Y era cierto. El placer que experimentó en un principio de disponer impunemente de lo que no le pertenecía se evaporó pronto. Erdosain descubrió un día en él la inquietud que hace ver los cielos soleados como ennegrecidos de un hollín que sólo es visible para el alma que está triste. Cuando comprobó que debía cuatrocientos pesos, el sobresalto lo volcó hacia la locura. Entonces gastó el dinero en una forma estúpida, frenética. Compró golosinas, que nunca le apetecieron, almorzó cangrejos, sopas de tortuga y fritadas de ranas, en restaurantes donde el derecho de sentarse junto a personas bien vestidas es costosísimo, bebió licores caros y vinos insulsos para su paladar sin sensibilidad, y sin embargo carecía de las cosas más necesarias para el mediocre vivir, como ropa interior, zapatos, corbatas... Daba abundantes limosnas y solía dejar a los mozos que le servían cuantiosas propinas, todo ello para acabar con los rastros de ese dinero robado que llevaba en su bolsillo y que al otro día podía sustraer impunemente.

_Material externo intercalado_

(* ===== verification/_CoqProject ===== *)
-Q . S2P
Prelude.v
GoStrings.v
NetAddr.v
Values.v
Names.v
Rbac.v
LocalDb.v
Settings.v
Jobs.v
Proxy.v
Prog.v
Mux.v
K8sTypes.v
KubeApi.v
Operator.v
K8s.v
DbDiscovery.v
DbManager.v
DbHandlers.v
DbSystem.v
Registry.v
Router.v
RouterCluster.v
RouterSafety.v
Published.v
Store.v
Metrics.v
Permission.v
HostApp.v
HostMount.v
Orch.v
Secrets.v
Connector.v
Config.v
Sdk.v
SdkHost.v
SdkRows.v
Workflows.v
Heap.v
DeepCopy.v
PortForward.v
Serve.v
Changefeed.v
Opening.v
Middleware.v
Forward.v
Upstream.v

-¿De modo que no se le ocurrió comprar botines? -insistió Haffner.
-Realmente, ahora que usted me lo hace observar, me parece curioso a mí también, pero la verdad es que nunca pensé que con plata robada se pudiera comprar esas cosas.
-Y entonces, ¿en qué gastaba el dinero?
-Doscientos pesos le di a una familia amiga, los Espila, para comprar un acumulador e instalar un pequeño laboratorio de galvanoplastia, para fabricar la rosa de cobre, que es...
-La conozco ya...
-Sí, ya le hablé de eso -repuso el Astrólogo [...].